A cliffhanger at the Hungaroring

Max Verstappen and Lewis Hamilton were in a different league on race day. Their domination over the rest of the field was supreme — finishing a minute ahead of the Ferraris at the end was beyond anything that the Red camp would have expected.

Lewis Hamilton on the podium of Hungarian Grand Prix, along with Red Bull's Max Verstappen (left) and Sebastian Vettel of Ferrari.   -  AP Photo

This was the fourth enthralling Grand Prix we’ve had in a row and was a brilliant way to send everyone off into the summer break! The Hungarian Grand Prix has historically been a bit of a mixed bag — we sometimes get some very entertaining races, but we also get some snooze-fests — and I’m delighted that we had a good one this year.

Max Verstappen and Lewis Hamilton were in a different league on race day. Their domination over the rest of the field was supreme — finishing a minute ahead of the Ferraris at the end was beyond anything that the Red camp would have expected.

Max’s pole lap was sublime. He left nothing on the table and it was a beautiful example of controlled aggression. Valtteri got close in Qualifying of course but his race unravelled when he locked up and went deep at the first corner before losing out to Lewis and Charles (and damaging his front wing) in the next two corners. Lewis seemed a bit off colour during Qualifying but he was back on form next day.

Read: Hamilton pips Verstappen to win Hungarian Grand Prix

It would be wrong to criticise Red Bull for not pitting a second time. I actually believe that their race got a bit compromised in the first stint when Max started to complain about his tyres and they had to bring him in early. They were between a rock and a hard place at that point because if they didn’t pit, Mercedes would have undercut them and taken the lead. So, they chose to bring Max in for new boots. That, however left Max with 45 laps to do in the second stint and ultimately that was about five laps too long for him to run at a sustainable pace.
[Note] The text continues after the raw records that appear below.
Lemma getitem_Ok df name v : getitem df name = Ok v ↔ lookup_col name (cols df) = Some v.
Proof. unfold getitem. destruct (lookup_col name (cols df)); split; congruence. Qed.

Lemma lookup_col_setitem_eq df name v : lookup_col name (cols (setitem df name v)) = Some v.
Proof. apply lookup_col_assign_eq. Qed.

Lemma lookup_col_setitem_ne df name other v :
  name ≠ other → lookup_col other (cols (setitem df name v)) = lookup_col other (cols df).
Proof. apply lookup_col_assign_ne. Qed.

Lemma isin_lookup s values j c :
  s !! j = Some c → isin s values !! j = Some (bool_decide (c ∈ values)).
Proof. intros H. unfold isin. by rewrite list_lookup_fmap, H. Qed.

Lemma elem_of_slugs_up_to files k c :
  c ∈ slugs_up_to files k ↔ ∃ j, j ≤ k ∧ c ∈ slugs_at files j.
Proof.
  induction k as [|k IH]; simpl.
  - split; [intros ?; exists 0; auto | intros (j & Hj & ?)]. by replace j with 0 in * by lia.
  - rewrite elem_of_union, IH. split.
    + intros [?|(j & ? & ?)]; [exists (Datatypes.S k); auto | exists j; auto with lia].
    + intros (j & Hj & Hc). destruct (decide (j = Datatypes.S k)) as [->|]; [by left|].
      right. exists j. split; [lia | done].
Qed.

(** ** Loops that tag one wave per iteration *)

Lemma tagged_upto_start files name col a : tagged_upto files name col a a files.
Proof.
  intros k. rewrite bool_decide_eq_false_2 by lia. by destruct (files !! k).
Qed.

Lemma tagged_upto_length files name col a b fs :
  tagged_upto files name col a b fs → length fs = length files.
Proof.
  intros H. destruct (Nat.lt_trichotomy (length fs) (length files)) as [Hlt|[?|Hlt]]; [|done|].
  - destruct (lookup_lt_is_Some_2 files (length fs)) as [f Hf]; [done|].
    specialize (H (length fs)). rewrite Hf, lookup_ge_None_2 in H by lia. done.
  - destruct (lookup_lt_is_Some_2 fs (length files)) as [f Hf]; [done|].
    specialize (H (length files)). rewrite Hf, (lookup_ge_None_2 files) in H by lia. done.
Qed.

Lemma tagged_upto_column files name col a b fs k other :
  tagged_upto files name col a b fs → name ≠ other →
  column_at fs k other = column_at files k other.
Proof.
  intros H Hne. unfold column_at. rewrite (H k). destruct (files !! k) as [f|]; simpl; [|done].
  case_bool_decide; [by apply lookup_col_setitem_ne | done].
Qed.

Lemma tagged_upto_outside files name col a b fs k :
  tagged_upto files name col a b fs → ¬ (a ≤ k < b) → fs !! k = files !! k.
Proof.
  intros H Hk. rewrite (H k), bool_decide_eq_false_2 by done. by destruct (files !! k).
Qed.

Lemma tagged_upto_step files name col a b fs f :
  tagged_upto files name col a b fs → a ≤ b → files !! b = Some f →
  set_file_column fs b name (col b) = Ok (<[b := setitem f name (col b)]> fs) ∧
  tagged_upto files name col a (S b) (<[b := setitem f name (col b)]> fs).
Proof.
  intros H Hab Hf. split.
  - unfold set_file_column. rewrite (item_lookup fs b f); [done|].
    by rewrite (tagged_upto_outside _ _ _ _ _ _ _ H) by lia.
  - intros k. destruct (decide (k = b)) as [->|Hk].
    + rewrite list_lookup_insert_eq.
      * rewrite Hf. simpl. by rewrite bool_decide_eq_true_2 by lia.
      * rewrite (tagged_upto_length _ _ _ _ _ _ H). by apply lookup_lt_Some in Hf.
    + rewrite list_lookup_insert_ne by done. rewrite (H k).
      destruct (files !! k); simpl; [|done].
      by rewrite (bool_decide_ext (a ≤ k < b) (a ≤ k < S b)) by lia.
Qed.

(** A loop whose body, on every state it can meet, writes [col i] on wave
    [i] and nothing else, leaves [files] tagged on the whole range. *)
Lemma tag_loop files name col a b body :
  b ≤ length files →
  (∀ i fs, a ≤ i < b → tagged_upto files name col a i fs →
           body i fs = set_file_column fs i name (col i)) →
  ∃ fs, for_each (range a b) body files = Ok fs ∧ tagged_upto files name col a (a `max` b) fs.
Proof.
  intros Hb Hbody. unfold range.
  destruct (for_each_seq_inv (λ i fs, tagged_upto files name col a i fs) body (b - a) a files)
    as (fs & Hrun & Hinv).
  - apply tagged_upto_start.
  - intros i fs Hi Hinv. rewrite Hbody by (done || lia).
    destruct (lookup_lt_is_Some_2 files i) as [f Hf]; [lia|].
    destruct (tagged_upto_step files name col a i fs f) as [-> ?]; [done | lia | done |].
    eauto.
  - exists fs. split; [done|]. by replace (a `max` b) with (a + (b - a)) by lia.
Qed.
(** Then the first authenticates; the second never sends anything.  Ten
    seconds pass and the host runs what is due; ten minutes later the
    backend posts a message. *)
Definition shared_id : list Event :=
  shared_connects ++
  [EMessage 0 (auth (Some "good") (Some "r1") None);
   EAuthReply (pending 0 "X" "r1" "good" None) (ok "u1");
   ETick 10000;
   EFire 1;
   EFire 2;
   ETick 600000;
   ERequest (trigger (Some "Bearer s3cret") "r1" m1 None)].

End Ex.

(** ** Well-formed worlds *)

(** What holds of the host and of the hub's two timer maps in every world
    that the events can produce as long as no two sockets are opened under
    one id: handles are positive and below the next one to be given out; an
    armed admission timer is the one its connection's id is mapped to; a
    mapped handle, when armed, is a timer of that kind for that id; a
    closure holds a connection object of the host, with its id; a mapped id
    is the id of a connection. *)
Record wf (w : World) : Prop := {
  wf_next : (0 < next_handle w)%nat;
  wf_handles : forall t, In t (timers w) -> (0 < t_handle t < next_handle w)%nat;
  wf_auth_range : forall id h, authTimers (hub w) !! id = Some h -> (0 < h < next_handle w)%nat;
  wf_ping_range : forall id h, pingTimers (hub w) !! id = Some h -> (0 < h < next_handle w)%nat;
  wf_auth_indexed : forall t s id, In t (timers w) -> t_cb t = AuthTimeout s id ->
                                   authTimers (hub w) !! id = Some (t_handle t);
  wf_auth_entry : forall id h t, authTimers (hub w) !! id = Some h -> In t (timers w) ->
                                 t_handle t = h -> is_auth_key id t = true;
  wf_ping_entry : forall id h t, pingTimers (hub w) !! id = Some h -> In t (timers w) ->
                                 t_handle t = h -> is_ping_key id t = true;
  wf_registered : forall t, In t (timers w) ->
                            conn_key (cb_conn (t_cb t)) w = Some (cb_key (t_cb t));
  wf_auth_registered : forall id h, authTimers (hub w) !! id = Some h -> In id (conn_ids w)
}.

(** An action keeps a property of worlds. *)
Definition preserves (P : World -> Prop) (a : Action) : Prop :=
  forall w, P w -> P (fst (a w)).

(** ** The admission deadline of one connection *)

(** The notice sent when the admission timer fires. *)
Definition timeout_notice : json := payload_error "unauthorized" "auth timeout".

(** Recognises [timeout_notice]. *)
Definition is_timeout_notice (p : json) : bool :=
  match p with
  | JObj [(k1, JStr v1); (k2, JStr v2); (k3, JStr v3)] =>
      String.eqb k1 "type" && String.eqb v1 "error" &&
      String.eqb k2 "code" && String.eqb v2 "unauthorized" &&
      String.eqb k3 "message" && String.eqb v3 "auth timeout"
  | _ => false
  end.

(** The calls that end the socket [s] for lack of admission: the timeout
    notice sent to [s], and any close of [s]. *)
Definition concerns (s : nat) (o : Output) : bool :=
  match o with
  | Send s' p => Nat.eqb s' s && is_timeout_notice p
  | Close s' _ _ => Nat.eqb s' s
  end.

Definition is_auth_request (raw : WSParsed) : bool :=
  match raw with
  | Parsed m =>
      match m_type m with
      | Some ty => String.eqb ty "auth"
      | None => false
      end
  | BadJson | NonObject => false
  end.

(** Events during which the socket [s] sends no admission request (none of
    its frames is one, and no answer of the backend is for it) and is not
    closed from outside. *)
Definition quiet (s : nat) (e : Event) : bool :=
  match e with
  | EMessage s' raw => negb (Nat.eqb s' s && is_auth_request raw)
  | EAuthReply p _ => negb (Nat.eqb (p_conn p) s)
  | EClose s' => negb (Nat.eqb s' s)
  | EConnect _ _ | ERequest _ | EFire _ | ETick _ => true
  end.

Definition is_fire (h : nat) (e : Event) : bool :=
  match e with
  | EFire h' => Nat.eqb h' h
  | _ => false
  end.

(** The admission timer that [onConnect] arms for the socket [s] of id [id]
    when the next handle is [h] and the deadline is [due]. *)
Definition admission_timer (s : nat) (id : string) (h : nat) (due : Z) : Timer :=
  {| t_handle := h; t_due := due; t_cb := AuthTimeout s id |}.

(** While the socket [s] has not been admitted: it is a connection of id
    [id], unauthenticated; the only timer that is for [s] or has the handle
    [h] is its admission timer; [h] is not the handle stored for another id
    or as an idle timer; and as long as [h] is the handle stored for [id],
    no other socket carries that id. *)
Record waiting (s : nat) (id : string) (h : nat) (due : Z) (w : World) : Prop := {
  waiting_registered : conn_key s w = Some id;
  waiting_unauthed : conn_authed s w = false;
  waiting_handle : (h < next_handle w)%nat;
  waiting_timer : forall t, In t (timers w) ->
                            cb_conn (t_cb t) = s \/ t_handle t = h ->
                            t = admission_timer s id h due;
  waiting_auth_entry : forall id', authTimers (hub w) !! id' = Some h -> id' = id;
  waiting_ping_entry : forall id', pingTimers (hub w) !! id' <> Some h;
  waiting_alone : authTimers (hub w) !! id = Some h ->
                  forall s', conn_key s' w = Some id -> s' = s
}.

(** At the world [w], the action leaves [s] waiting, neither arms nor
    disarms its admission timer, and makes no call that ends [s]. *)
Definition unharmed (s : nat) (id : string) (h : nat) (due : Z) (a : Action) (w : World) : Prop :=
  waiting s id h due (fst (a w)) /\
  (In (admission_timer s id h due) (timers (fst (a w)))
     <-> In (admission_timer s id h due) (timers w)) /\
  List.filter (concerns s) (snd (a w)) = [].

(** An action that does so wherever [s] is waiting. *)
Definition harmless (s : nat) (id : string) (h : nat) (due : Z) (a : Action) : Prop :=
  forall w, waiting s id h due w -> unharmed s id h due a w.


(** ** The worker in front of the hubs: the default export's [fetch] *)

(** [s.split("/")]. *)
Fixpoint split_slash (s : string) : list string :=
  match s with
  | EmptyString => [EmptyString]
  | String a r =>
      if Ascii.eqb a "/"%char then EmptyString :: split_slash r
      else match split_slash r with
           | x :: xs => String a x :: xs
           | [] => [String a EmptyString]
           end
  end.

(** [p.match(/^<pre>[^/]+$/)] used as a condition, for a literal [pre]. *)
Definition matches_segment (pre p : string) : bool :=
  String.prefix pre p &&
  (let r := String.substring (String.length pre) (String.length p - String.length pre) p in
   negb (String.eqb r "") && no_slash r).

(** The parts of a request to the worker that [fetch] reads. *)
Record EdgeRequest := {
  e_url : string;                      (* request.url *)
  e_pathname : string;                 (* new URL(request.url).pathname *)
  e_method : string;
  e_upgrade : option string;           (* headers.get("Upgrade") *)
  e_authorization : option string;     (* headers.get("authorization") *)
  e_body : option Body                 (* request.json(), None when it rejects or gives null *)
}.

(** The headers [fetch] sets on an upgrade it forwards. *)
Record SocketForward := {
  sf_url : string;
  sf_roomHeader : string;              (* X-PartyKit-Room *)
  sf_party : string;                   (* X-PartyKit-Party *)
  sf_originalUrl : string              (* X-Original-URL *)
}.

(** What [fetch] does with a request: hand an upgrade or an internal request
    to the hub named [room] ([env.Chat.get(env.Chat.idFromName(room))]),
    answer by itself, or leave it to the party router and the assets. *)
Inductive Routed :=
| RouteSocket (room : string) (fwd : SocketForward)
| RouteHub (room : string) (inner : Request)
| RouteReply (resp : Response)
| RouteParty
| RouteThrows.                         (* idFromName(undefined) *)

Definition forwarded_authorization (r : EdgeRequest) : option string :=
  or_str (e_authorization r) (Some "").

Definition fetch_route (r : EdgeRequest) : Routed :=
  if matches_segment "/rooms/" (e_pathname r)
     && bool_decide (e_upgrade r = Some "websocket") then
    match nth_error (split_slash (e_pathname r)) 2 with
    | Some room =>
        RouteSocket room {| sf_url := e_url r; sf_roomHeader := room;
                            sf_party := "chat"; sf_originalUrl := e_url r |}
    | None => RouteThrows
    end
  else if String.eqb (e_pathname r) "/api/broadcast" && String.eqb (e_method r) "POST" then
    match e_body r with
    | Some body =>
        if truthy_str (b_roomId body) then
          match b_roomId body with
          | Some room =>
              RouteHub room {| req_method := "POST"; req_pathname := "/broadcast";
                               req_authorization := forwarded_authorization r;
                               req_body := Some body |}
          | None => RouteReply {| status := 400; response_body := json_failure "roomId required" |}
          end
        else RouteReply {| status := 400; response_body := json_failure "roomId required" |}
    | None => RouteReply {| status := 400; response_body := json_failure "roomId required" |}
    end
  else if matches_segment "/api/last-message/" (e_pathname r)
          && String.eqb (e_method r) "GET" then
    match nth_error (split_slash (e_pathname r)) 3 with
    | Some room =>
        if String.eqb room ""
        then RouteReply {| status := 400; response_body := json_failure "roomId required" |}
        else RouteHub room {| req_method := "GET"; req_pathname := "/last-message";
                              req_authorization := forwarded_authorization r;
                              req_body := None |}
    | None => RouteReply {| status := 400; response_body := json_failure "roomId required" |}
    end
  else RouteParty.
Mercedes were in a position to gamble on that second stop working out for them because they had a good gap to Leclerc in third. It would have been a huge risk for Red Bull to bring Max in for a second stop before Mercedes and give up track position to Lewis. As the leader of the race, at a track where overtaking is notoriously difficult, that’s really a call that I don’t think anyone would make.

Of course, the strategy can only work if there’s a driver who can make it work and Mercedes had just the man for the job. Lewis did what he does best — relentless pace to pile on the pressure and hunt down his target. Max had no defence in the end but he should be happy with the job he did. Another podium and more points on the board to extend his lead over the Ferrari drivers wraps up an excellent first-half of the season.

Ferrari just didn’t have enough down-force and a strong enough front end this race weekend to fight against Red Bull or Mercedes. That was expected before the weekend but to be a minute down at the end of the race is an even bigger gap than they would have hoped for. They had the front wing angle wound up all the way but it just wasn’t enough for the twists and turns of the middle sector at the Hungaroring.

Ferrari just didn't have enough down-force and a strong enough front end this race weekend to fight against Red Bull or Mercedes.   -  AP

 

As we head into the summer break I thought it’s worth taking stock of where people are at after the first 12 races. Mercedes have clearly been the strongest overall team but Red Bull and Verstappen in particular have emerged to be their biggest challengers. Ferrari have the edge with the power units and that makes them more competitive at tracks with long straights like Baku and Bahrain.

Also read: Lauda would've been proud of Mercedes' Hungary success, says Hamilton

Behind the top 3, the midfield battle has been very exciting. McLaren have been the most improved team and both drivers have been delivering superbly. To have nearly twice as many points as the team in fifth is a strong performance for the Woking squad. Toro Rosso and Alfa have been inconsistent but there have been flashes of brilliance. Racing Point have only brought their updates to the last two races so I’ll be interested to see how much progress they make from Spa onwards. Renault and Williams will be the most disappointed teams after the first-half of the season. The former haven’t really made a step forward from last season and seeing their power unit customers at McLaren sit on twice as many points must sting. Williams had their most competitive showing in Qualifying at Budapest although the lack of long straights meant that they didn’t pay a big penalty for their draggier car. It would be really good to see if they can find a solution to make the car competitive at Spa and Monza.

The silly season is now in full swing with plenty of rumours swirling around the paddock. Mercedes, Red Bull, Renault, Haas, Alfa, Toro Rosso and Williams all seemingly have seats that aren’t yet settled for 2020. This means that it’s not going to be a particularly relaxed summer holiday for the some of the drivers, their managers and the team bosses.

To be honest, if I wanted to play “fantasy silly season”, I think it would be fun to have Vettel and Max at Red Bull, Ocon and Lewis at Mercedes and Alonso back at Ferrari alongside Leclerc.

Now THAT would be box office entertainment every day of the week!